- Born: October 23, 1932 Rainbow City, CZ, U.S. (now Arco Iris, Panama)
- Died: September 26, 2008 (aged 75) Virginia
- Resting place: Arlington National Cemetery, Washington D.C.
- Occupation(s): Journalist; Reporter; News anchor
- Spouse: Janet Payne Strickland
- Children: seven children

= Bob Strickland =

American journalist

Rupert "Bob" Strickland (October 23, 1932 – September 26, 2008), was an American reporter, journalist, and news anchor. His nearly three-decade career includes his work with Washington D.C.'s CBS affiliate WUSA-TV in D.C. while serving in the United States Air Force.

Strickland was a board member of Big Brothers and Big Sisters, and with colleague, Max Robinson, he co-founded a mentoring program for minority broadcasters. In 1994, Strickland was inducted into the DINFOS Hall of Fame.

== Biography ==
Strickland began his news career as a radio announcer in 1952, and later becoming a staff writer at the newspaper, Panama American, a now defunct, daily newspaper based in Panama City. In 1956, he joined the United States Air Force, and worked at base radio and television stations in Saudi Arabia and the Philippines.

In 1959, Strickland attended the Defense Information School (DINFOS) at Fort Slocum, New York, a part of the United States Department of Defense, Defence Media Activity. Strickland returned to DINFOS as an instructor at Fort Benjamin Harrison, Indiana, serving there from 1966 until 1969. While he served as an instructor, he attended classes at Indiana University and received his degree in Journalism. Later, he received his master's degree in public administration from George Washington University in Washington D.C.

His last assignment with the Air Force was at Bolling AFB, in Washington D.C., where he served as Sergeant Major of the Command Services Unit, American Forces Radio and Television Services. It was there, where he spent nearly thirty years working at Washington D.C.'s WTOP-TV, channel 9, (later WDVM-TV and now WUSA-TV), the CBS affiliate in D.C. (1969-1996).

He began his career with WUSA, first serving as a general assignment reporter, covering local politics and the state governments of Virginia and Maryland. Strickland later worked as anchor for the evening news broadcast, winning three local Emmy awards for his reporting on fraudulent charities, the shortage of paramedics and ambulances and the lack of medical services in the Washington area.

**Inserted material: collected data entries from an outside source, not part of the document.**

(** X12.  An address written out in a message is recorded: when a message
    passes the guards and its id is new, every match of the address pattern
    in the cleaned text that does not contain the badge text is in
    [foundAddresses] afterwards, with a verification result stored for
    it. *)
Theorem direct_address_recorded (env : Env) (now : Z) (fresh : jsstring) (st : State)
  (t : jsstring) (el : Element) (m : jsstring) :
  accepts (Some t) = true →
  getMessageId el fresh ∉ processedMessageIds st →
  m ∈ matchAll solanaAddressRegex (cleanMessageText (Some t)) →
  includes m (lit "Verifying") = false →
  let st' := checkForSolanaAddresses env now fresh st (Some t) el in
  m ∈ foundAddresses st' ∧ is_Some (verificationResults st' !! m).
Proof.
  intros Hacc Hid Hm Hver st'. subst st'.
  rewrite checkForSolanaAddresses_accepted by assumption. cbv zeta.
  destruct (addToMessageBuffer_stores env now st (cleanMessageText (Some t)) el)
    as (_ & I & _). cbv zeta in I.
  rewrite bool_decide_eq_false_2.
  - now apply extractFromMessage_records.
  - cbn [processedMessageIds with_messageWindow]. now rewrite I.
Qed.

Lemma direct_address_recorded_witness :
  let st' :=
    checkForSolanaAddresses refusingEnv 0 (lit "e") initialState (Some markedMessage)
      elementA in
  sampleAddress ∈ foundAddresses st' ∧ is_Some (verificationResults st' !! sampleAddress).
Proof.
  apply (direct_address_recorded refusingEnv 0 (lit "e") initialState markedMessage
           elementA sampleAddress).
  - vm_compute. reflexivity.
  - apply (bool_decide_unpack _). vm_compute. exact I.
  - apply (bool_decide_unpack _). vm_compute. exact I.
  - vm_compute. reflexivity.
Defined.

(** ** The time buffer and the message history *)

Lemma evictOld_suffix (now : Z) (l : list Message) : evictOld now l `suffix_of` l.
Proof.
  induction l as [|m l IH]; simpl; [reflexivity|].
  destruct (_ >? _)%Z; [now apply suffix_cons_r | reflexivity].
Qed.

Lemma steady_suffix (b l : list Message) : b `suffix_of` l → steady l → steady b.
Proof. intros [k ->]. apply StronglySorted_app_1_r. Qed.
(** * NextFinancialDashboard: the data-access, mutation and sign-in layer

    A shallow embedding of [app/lib/data.ts], [app/lib/actions.ts] and
    [auth.ts].  Server functions are state transformers over a [World] that
    holds the three tables, the clock, the page cache and the console; a
    JavaScript [throw] is the [Throw] completion.

    Numbers.  An amount typed into a form is an IEEE binary64 value
    ([float]), exactly as the JavaScript engine computes with it.  Cells
    that hold whole numbers (integer columns, row counts, [LIMIT] and
    [OFFSET]) are [Z]: the driver's decimal text of such a cell and
    JavaScript's reading of it denote the same integer (doubles are exact
    on whole numbers below 2^53), and the quotient of a row count by the
    page size is taken in [Q]. *)

From Stdlib Require Import ZArith QArith Qround Bool List String Ascii.
From Stdlib Require Import Floats DecimalString Permutation Sorted Lia.
Import ListNotations.

Close Scope Q_scope.
Local Open Scope string_scope.
Local Open Scope list_scope.

(* ================================================================== *)
(** * Text *)

(** A string is its characters in order, one [ascii] for each: the
    characters of the model are the 256 code points of Latin-1, for which
    a JavaScript code unit, a code point and a character of the database
    are the same thing. *)
Definition text := list ascii.

Definition chars (s : string) : text := list_ascii_of_string s.

Definition backslash : ascii := "092"%char.

(** The characters [LIKE] does not read literally. *)
Definition like_special (c : ascii) : bool :=
  Ascii.eqb c "%" || Ascii.eqb c "_" || Ascii.eqb c backslash.

(** ** Letter case

    [ILIKE] folds pattern and subject to lower case, character by
    character, and the locale of the database decides which characters
    are letters and what their lower-case forms are.  [%], [_] and the
    backslash are letters in no locale: folding leaves each of them as it
    is and gives none of them for another character. *)
Definition all_chars : text := map ascii_of_nat (seq 0 256).

Definition keeps_like_special (f : ascii -> ascii) : bool :=
  forallb (fun c => if like_special c then Ascii.eqb (f c) c
                    else negb (like_special (f c)))
          all_chars.

Record Locale := {
  lower_char : ascii -> ascii;
  lower_char_keeps : keeps_like_special lower_char = true
}.

Definition lower (l : Locale) (s : text) : text := map (lower_char l) s.

(** The locale [C]: the letters are [A] to [Z]. *)
Definition C_lower_char (c : ascii) : ascii :=
  let n := nat_of_ascii c in
  if (65 <=? n)%nat && (n <=? 90)%nat then ascii_of_nat (n + 32) else c.

Definition C_locale : Locale :=
  {| lower_char := C_lower_char; lower_char_keeps := eq_refl |}.

(** A locale of the Latin-1 character set: the accented capitals, 192 to
    222 with the multiplication sign 215 left out, are letters as well. *)
Definition Latin1_lower_char (c : ascii) : ascii :=
  let n := nat_of_ascii c in
  if ((65 <=? n)%nat && (n <=? 90)%nat)
     || ((192 <=? n)%nat && (n <=? 222)%nat && negb (n =? 215)%nat)
  then ascii_of_nat (n + 32) else c.

Definition Latin1_locale : Locale :=
  {| lower_char := Latin1_lower_char; lower_char_keeps := eq_refl |}.

(** Decimal text of an integer cell ([CAST(... AS TEXT)]). *)
Definition Z_to_text (z : Z) : string := NilZero.string_of_int (Z.to_int z).

(** [String.prototype.split] for a one-character separator. *)
Fixpoint split_chars (sep : ascii) (cur : text) (s : text) : list string :=
  match s with
  | [] => [string_of_list_ascii (rev cur)]
  | c :: s' =>
      if Ascii.eqb c sep
      then string_of_list_ascii (rev cur) :: split_chars sep [] s'
      else split_chars sep (c :: cur) s'
  end.

Definition str_split (sep : ascii) (s : string) : list string :=
  split_chars sep [] (chars s).

(** ** LIKE patterns

    [%] matches any run of characters, [_] any one character, and a
    backslash makes the character after it literal.  A pattern that ends in
    a lone backslash matches nothing here; the patterns the queries build
    always end in [%], so they never do. *)
Fixpoint like (p : text) : text -> bool :=
  match p with
  | [] => fun s => match s with [] => true | _ :: _ => false end
  | c :: p' =>
      if Ascii.eqb c "%" then
        fix any (s : text) : bool :=
          like p' s || match s with [] => false | _ :: s' => any s' end
      else if Ascii.eqb c "_" then
        fun s => match s with [] => false | _ :: s' => like p' s' end
      else if Ascii.eqb c backslash then
        match p' with
        | [] => fun _ => false
        | e :: p'' =>
            fun s =>
              match s with
              | [] => false
              | d :: s' => Ascii.eqb e d && like p'' s'
              end
        end
      else
        fun s =>
          match s with
          | [] => false
          | d :: s' => Ascii.eqb c d && like p' s'
          end
  end.

(** [subject ILIKE pattern] under the locale [l]. *)
Definition ilike (l : Locale) (subject pattern : string) : bool :=
  like (lower l (chars pattern)) (lower l (chars subject)).

Definition plain_query (q : string) : Prop :=
  forallb (fun c => negb (like_special c)) (chars q) = true.

(** ** Substring search, as the specification words it *)

Fixpoint starts_with (q s : text) : bool :=
  match q, s with
  | [], _ => true
  | _ :: _, [] => false
  | c :: q', d :: s' => Ascii.eqb c d && starts_with q' s'
  end.

Fixpoint occurs (q s : text) : bool :=
  starts_with q s || match s with [] => false | _ :: s' => occurs q s' end.

(** [subject] contains [query], letter case ignored: the lower-case form
    of the one occurs in the lower-case form of the other. *)
Definition contains_ci (l : Locale) (subject query : string) : bool :=
  occurs (lower l (chars query)) (lower l (chars subject)).

(* ================================================================== *)
(** * Numbers *)

Definition number := float.

(** The nearest double of an integer: the number the driver hands over
    for an integer cell. *)
Definition number_of_int (z : Z) : number :=
  SF2Prim (binary_normalize prec emax z 0 false).

Definition signed (s : bool) (m : positive) : Z :=
  if s then Z.neg m else Z.pos m.

(** The integer a double denotes, when it denotes one. *)
Definition int_of_number (x : number) : option Z :=
  match Prim2SF x with
  | S754_zero _ => Some 0%Z
  | S754_finite s m e =>
      if (0 <=? e)%Z then Some (signed s m * 2 ^ e)%Z
      else if (Z.pos m mod 2 ^ (- e) =? 0)%Z
           then Some (signed s m / 2 ^ (- e))%Z
           else None
  | _ => None
  end.

(** [Math.round]: the integer nearest to the exact value, ties towards
    positive infinity; nothing for NaN and the infinities. *)
Definition Math_round (x : number) : option Z :=
  match Prim2SF x with
  | S754_zero _ => Some 0%Z
  | S754_finite s m e =>
      if (0 <=? e)%Z then Some (signed s m * 2 ^ e)%Z
      else Some ((2 * signed s m + 2 ^ (- e)) / (2 * 2 ^ (- e)))%Z
  | _ => None
  end.

(** [Math.ceil] of an exact quotient. *)
Definition Math_ceil (q : Q) : Z := Qceiling q.

(** ** Decimal literals

    The part of ECMAScript's [StringToNumber] that reads an optional sign,
    digits and an optional fraction, correctly rounded; the empty string is
    [0] and any other text is [NaN].  It instantiates the platform in the
    worked examples. *)
Definition digit_of (c : ascii) : option Z :=
  let n := nat_of_ascii c in
  if (48 <=? n)%nat && (n <=? 57)%nat then Some (Z.of_nat (n - 48)) else None.

(** Reads digits into a mantissa [m] and a count [k] of fraction digits:
    the value is [m / 10^k]. *)
Fixpoint read_digits (in_fraction : bool) (m k : Z) (seen : bool) (s : text)
  : option (Z * Z) :=
  match s with
  | [] => if seen then Some (m, k) else None
  | c :: s' =>
      if Ascii.eqb c "." then
        if in_fraction then None else read_digits true m k seen s'
      else
        match digit_of c with
        | Some d =>
            read_digits in_fraction (10 * m + d)
              (if in_fraction then k + 1 else k) true s'
        | None => None
        end
  end%Z.

(** [m / 10^k] rounded to the nearest double, ties to even. *)
Definition decimal_to_number (neg : bool) (m k : Z) : number :=
  match m with
  | Z.pos p =>
      let d := (10 ^ k)%Z in
      let '(q, e, l) := SFdiv_core_binary prec emax (Z.pos p) 0 d 0 in
      SF2Prim (binary_round_aux prec emax neg q e l)
  | _ => if neg then (-0)%float else 0%float
  end.

Definition parse_decimal (s : string) : number :=
  match chars s with
  | [] => 0%float
  | c :: rest =>
      let '(neg, body) :=
        if Ascii.eqb c "-" then (true, rest)
        else if Ascii.eqb c "+" then (false, rest)
        else (false, c :: rest) in
      match read_digits false 0 0 false body with
      | Some (m, k) => decimal_to_number neg m k
      | None => nan
      end
  end.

In 1977, Strickland interviewed Eleanor Holmes Norton, the first woman to chair the Equal Employment Opportunity Commission and D.C.'s first female delegate to the United States Congress. Major stories that Strickland covered include the 1977 Washington, D.C. attack and hostage taking, (theHanafi Siege) in D.C.(1977), and the 1989 U.S. invasion of Panama. In 1990, Strickland covered the arrest of D.C.'s Mayor Marion Barry, Strickland was forced to narrate the FBI tape, with the sound muted from the raid, because of Barry's expletive-laced comments. He also covered the Mount Pleasant riots in 1991.

In 1993, Strickland covered the protests over the refusal of many networks to air condom ads, at a time when the Clinton administration began to address the AIDS crisis, but other organizations, including Catholic groups were launching anti-condom campaigns. In 1994, he reported on updates on the D.C. Mayoral and Maryland Senate primary, aired on C-SPAN.

Strickland was a board member of Big Brothers and Big Sisters of the National Capital area, Landham, Maryland, and raised thousands of dollars for the organization, by organizing a golf and tennis tournament. With colleague, Max Robinson, he co-founded a mentoring program for minority broadcasters, as part of AFTRA program. In 1994, Strickland was inducted into the DINFOS Hall of Fame.

Strickland was a respected member of the news team at WUSA, one colleague, Bruce Johnson, saying on his retirement, "I stand on the shoulders of all those great journalists who were here when I got here," and recognizing Strickland as a "top-shelf" broadcaster, in his book, Heart to Heart: 12 People Discover Better Lives After Their Heart Attacks.

He retired from the military in 1976, and after illness left him unable to work full-time, he retired from WUSA in 1996. Twelve years later, in 2008, Strickland died at his home, as the result of hypertensive cardiovascular disease. He was buried with full military honors at Arlington National Cemetery. He was survived by his wife, Janet Payne Strickland, seven children and one stepson.